YOUR TASK>
Go line by line through the entries below and copy those containing the string "version".

>>>>

Lemma no_strays_insert c w p mp name v :
  stores w p mp → name_ok name → home k c w name = Some p → no_strays c w p (<[name := v]> mp).
Proof.
  intros Hs Hn Hh nm. destruct (decide (nm = name)) as [->|Hne]; [by right|].
  rewrite lookup_insert_ne by done. intros Hx. left. by exists mp.
Qed.

Lemma no_strays_delete c w p mp name : stores w p mp → no_strays c w p (delete name mp).
Proof.
  intros Hs nm [v Hv]. apply lookup_delete_Some in Hv as [_ Hv]. left. exists mp. by split.
Qed.

Lemma put_listed c w p f a mp :
  ctx_ok (k := k) c w → w_files w !! p = Some f → magic a = magic (af_area f) → version a = version (af_area f) →
  represents PA_DATA_SIZE a mp → no_strays c w p mp → listed_ok c w → listed_ok c (put_area w p a).
Proof.
  intros Hctx Hf Hmg Hvs Hrep Hstr Hlist l Hl. destruct (Hlist l Hl) as [H1 H2 H3 H0 H00 H4].
  pose proof (same_files_put w p f a Hf Hmg Hvs) as Hsame.
  destruct (areas_files (k := k) c _ _ Hsame) as [H5 H6].
  split; [congruence|done|auto|by intros; rewrite (home_files c w)|by etrans|].
  intros q mq name Hq Hs Hin. rewrite (home_files c w) by done.
  destruct (decide (p = q)) as [<-|Hne].
  - assert (mq = mp) as ->.
    { apply (stores_inj (put_area w p a) p); [done|]. by apply put_area_eq; [eexists|]. }
    destruct (Hstr name Hin) as [(mp0 & Hs0 & Hin0)|?]; [by apply (H4 p mp0)|done].
  - apply (H4 q mq); [done| |done]. destruct Hs as (g & Hg & Hr). exists g. split; [|done].
    unfold put_area in Hg. rewrite Hf in Hg. cbn [set_files w_files] in Hg. by rewrite lookup_insert_ne in Hg.
Qed.

Lemma put_shows sp w n n' m m' c p f a mp :
  shows sp w n m → sp_contexts sp = Some c → (n ≤ n')%Z →
  w_files w !! p = Some f → magic a = magic (af_area f) → version a = version (af_area f) →
  represents PA_DATA_SIZE a mp → area_recs n' a → no_strays c w p mp →
  (∀ name, name_ok name → m' !! name = if decide (home k c w name = Some p) then mp !! name else m !! name) →
  (∀ name, is_Some (m' !! name) → name_ok name) →
  (∀ name v, m' !! name = Some v → ¬ short v → is_read_only name = true ∧ name ∈ long_names) →
  shows sp (put_area w p a) n' m'.
Proof.
  intros [Hok Hrecs (c0 & Hc0 & Hmap & Hlist) _ Hlong] Hc Hn Hf Hmg Hvs Hrep Har Hstr Hm' Hnames' Hlong'.
  rewrite Hc in Hc0. injection Hc0 as <-.
  pose proof (same_files_put w p f a Hf Hmg Hvs) as Hsame.
  assert (Hctx : ctx_ok (k := k) c w) by (destruct Hok as [_ _ (c1 & Hc1 & H & _)]; congruence).
  split; [| | |done|done].
  - apply (sp_ok_world k sp w); [apply put_area_dom| |done].
    eapply put_area_ok; [apply (so_world _ _ _ Hok)|exact Hrep].
  - intros q g. unfold put_area. rewrite Hf. cbn [set_files w_files]. rewrite lookup_insert_Some.
    intros [[<- <-]|[_ Hg]]; [done|]. eapply area_recs_mono; [exact Hn|by eapply Hrecs].
  - exists c. split; [done|]. split; [|by eapply put_listed].
    intros name Hname. rewrite (home_files c w) by done.
    specialize (Hmap name Hname). rewrite (Hm' name Hname).
    destruct (home k c w name) as [q|]; [|by rewrite decide_False].
    destruct (decide (Some q = Some p)) as [[= ->]|Hne].
    + exists mp. split; [|done]. apply put_area_eq; [by eexists|done].
    + destruct Hmap as (mq & Hq & He). exists mq. split; [|done]. apply put_area_ne; [congruence|done].
Qed.
Lemma drop_str_split (n : nat) (s : string) :
  exists dropped, s = dropped +:+ drop_str n s
                  /\ String.length dropped = Nat.min n (String.length s).
Proof.
  revert s; induction n as [|n IH]; intros s.
  - exists EmptyString. split; reflexivity.
  - destruct s as [|c t].
    + exists EmptyString. split; reflexivity.
    + destruct (IH t) as (d & Hd & Hl). exists (String c d). split.
      * cbn [drop_str]. change (String c d +:+ drop_str n t)
          with (String c (d +:+ drop_str n t)). congruence.
      * simpl. lia.
Qed.

(** The last [n] characters of a string that has at least [n]: exactly [n]
    characters, and the string is what was dropped followed by them. *)
Lemma last_chars_spec (n : nat) (s : string) :
  (n <= String.length s)%nat ->
  String.length (last_chars n s) = n
  /\ exists dropped, s = dropped +:+ last_chars n s
                     /\ String.length dropped = (String.length s - n)%nat.
Proof.
  intros Hn. unfold last_chars. split.
  - rewrite length_drop_str. lia.
  - destruct (drop_str_split (String.length s - n) s) as (d & Hd & Hl).
    exists d. split; [exact Hd | lia].
Qed.

(** [sep.join(items)]. *)
Fixpoint str_join (sep : string) (items : list string) : string :=
  match items with
  | [] => EmptyString
  | [x] => x
  | x :: rest => x +:+ sep +:+ str_join sep rest
  end.

Definition ends_with_slash (s : string) : bool :=
  bool_decide (last_chars 1 s = "/").

(** [os.path.join(a, b)] on POSIX. *)
Definition osp_join (a b : string) : string :=
  if String.prefix "/" b then b
  else if bool_decide (a = EmptyString) || ends_with_slash a then a +:+ b
  else a +:+ "/" +:+ b.

(** ** The file system *)

Inductive Node : Type :=
| File (content : string)
| Dir.

(** Paths are keys as the program spells them. *)
Abbreviation FS := (gmap string Node).

(** [k] is [p] or lies below it. *)
Definition in_tree (p k : string) : bool :=
  bool_decide (k = p) || String.prefix (p +:+ "/") k.

Definition remove_tree (p : string) (fs : FS) : FS :=
  filter (fun kv => in_tree p (fst kv) = false) fs.

Lemma lookup_remove_tree (p k : string) (fs : FS) :
  remove_tree p fs !! k = if in_tree p k then None else fs !! k.
Proof.
  unfold remove_tree. rewrite map_lookup_filter.
  destruct (fs !! k) as [x|]; simpl.
  - destruct (in_tree p k) eqn:E.
    + rewrite option_guard_False; [reflexivity | simpl; congruence].
    + rewrite option_guard_True; [reflexivity | simpl; congruence].
  - destruct (in_tree p k); reflexivity.
Qed.

Lemma in_tree_refl (p : string) : in_tree p p = true.
Proof. unfold in_tree. rewrite bool_decide_eq_true_2; reflexivity. Qed.

(** ** State and exceptions *)

Section Monad.
Context {S : Type}.

Definition M (A : Type) : Type := S -> Res A * S.

Definition ret {A} (a : A) : M A := fun s => (Ok a, s).
Definition raise {A} (e : Exn) : M A := fun s => (Raise e, s).

Definition bind {A B} (m : M A) (k : A -> M B) : M B :=
  fun s =>
    match m s with
    | (Ok a, s') => k a s'
    | (Raise e, s') => (Raise e, s')
    | (Diverge, s') => (Diverge, s')
    end.

(** [try: m  except Exception as e: h e]. *)
Definition try_except {A} (m : M A) (h : Exn -> M A) : M A :=
  fun s =>
    match m s with
    | (Raise e, s') => h e s'
    | r => r
    end.

Definition gets {A} (f : S -> A) : M A := fun s => (Ok (f s), s).
Definition modify (f : S -> S) : M unit := fun s => (Ok tt, f s).

End Monad.
Arguments M : clear implicits.

Lemma bind_ok_inv {S A B} (m : M S A) (k : A -> M S B) s b s' :
  bind m k s = (Ok b, s') ->
  exists a s1, m s = (Ok a, s1) /\ k a s1 = (Ok b, s').
Proof.
  unfold bind. destruct (m s) as [[a|e|] s1]; intros H; try discriminate.
  exists a, s1. auto.
Qed.

Lemma bind_eq_ok {S A B} (m : M S A) (k : A -> M S B) s a s1 :
  m s = (Ok a, s1) -> bind m k s = k a s1.
Proof. unfold bind. intros ->. reflexivity. Qed.

Lemma bind_eq_raise {S A B} (m : M S A) (k : A -> M S B) s e s1 :
  m s = (Raise e, s1) -> bind m k s = (Raise e, s1).
Proof. unfold bind. intros ->. reflexivity. Qed.

(** [m] never changes the component [proj] of the state, whatever it returns
    or raises. *)
Definition preserves {S A B} (proj : S -> B) (m : M S A) : Prop :=
  forall s, proj (snd (m s)) = proj s.

Lemma preserves_ret {S A B} (proj : S -> B) (a : A) :
  preserves proj (ret (S := S) a).
Proof. intros s. reflexivity. Qed.

Lemma preserves_raise {S A B} (proj : S -> B) (e : Exn) :
  preserves proj (raise (S := S) (A := A) e).
Proof. intros s. reflexivity. Qed.

Lemma preserves_gets {S A B} (proj : S -> B) (f : S -> A) :
  preserves proj (gets f).
Proof. intros s. reflexivity. Qed.

Lemma preserves_bind {S A A' B} (proj : S -> B) (m : M S A) (k : A -> M S A') :
  preserves proj m -> (forall a, preserves proj (k a)) ->
  preserves proj (bind m k).
Proof.
  intros Hm Hk s. unfold bind. specialize (Hm s).
  destruct (m s) as [[a| |] s1]; simpl in Hm; try exact Hm.
  rewrite Hk. exact Hm.
Qed.

Lemma bind_preserves_tail {S A A' B} (proj : S -> B) (m : M S A)
  (k : A -> M S A') s :
  (forall a, preserves proj (k a)) ->
  proj (snd (bind m k s)) = proj (snd (m s)).
Proof.
  intros Hk. unfold bind.
  destruct (m s) as [[a| |] s1]; simpl; try reflexivity. apply Hk.
Qed.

<<<<

SOLUTION>
  ctx_ok (k := k) c w → w_files w !! p = Some f → magic a = magic (af_area f) → version a = version (af_area f) →
  w_files w !! p = Some f → magic a = magic (af_area f) → version a = version (af_area f) →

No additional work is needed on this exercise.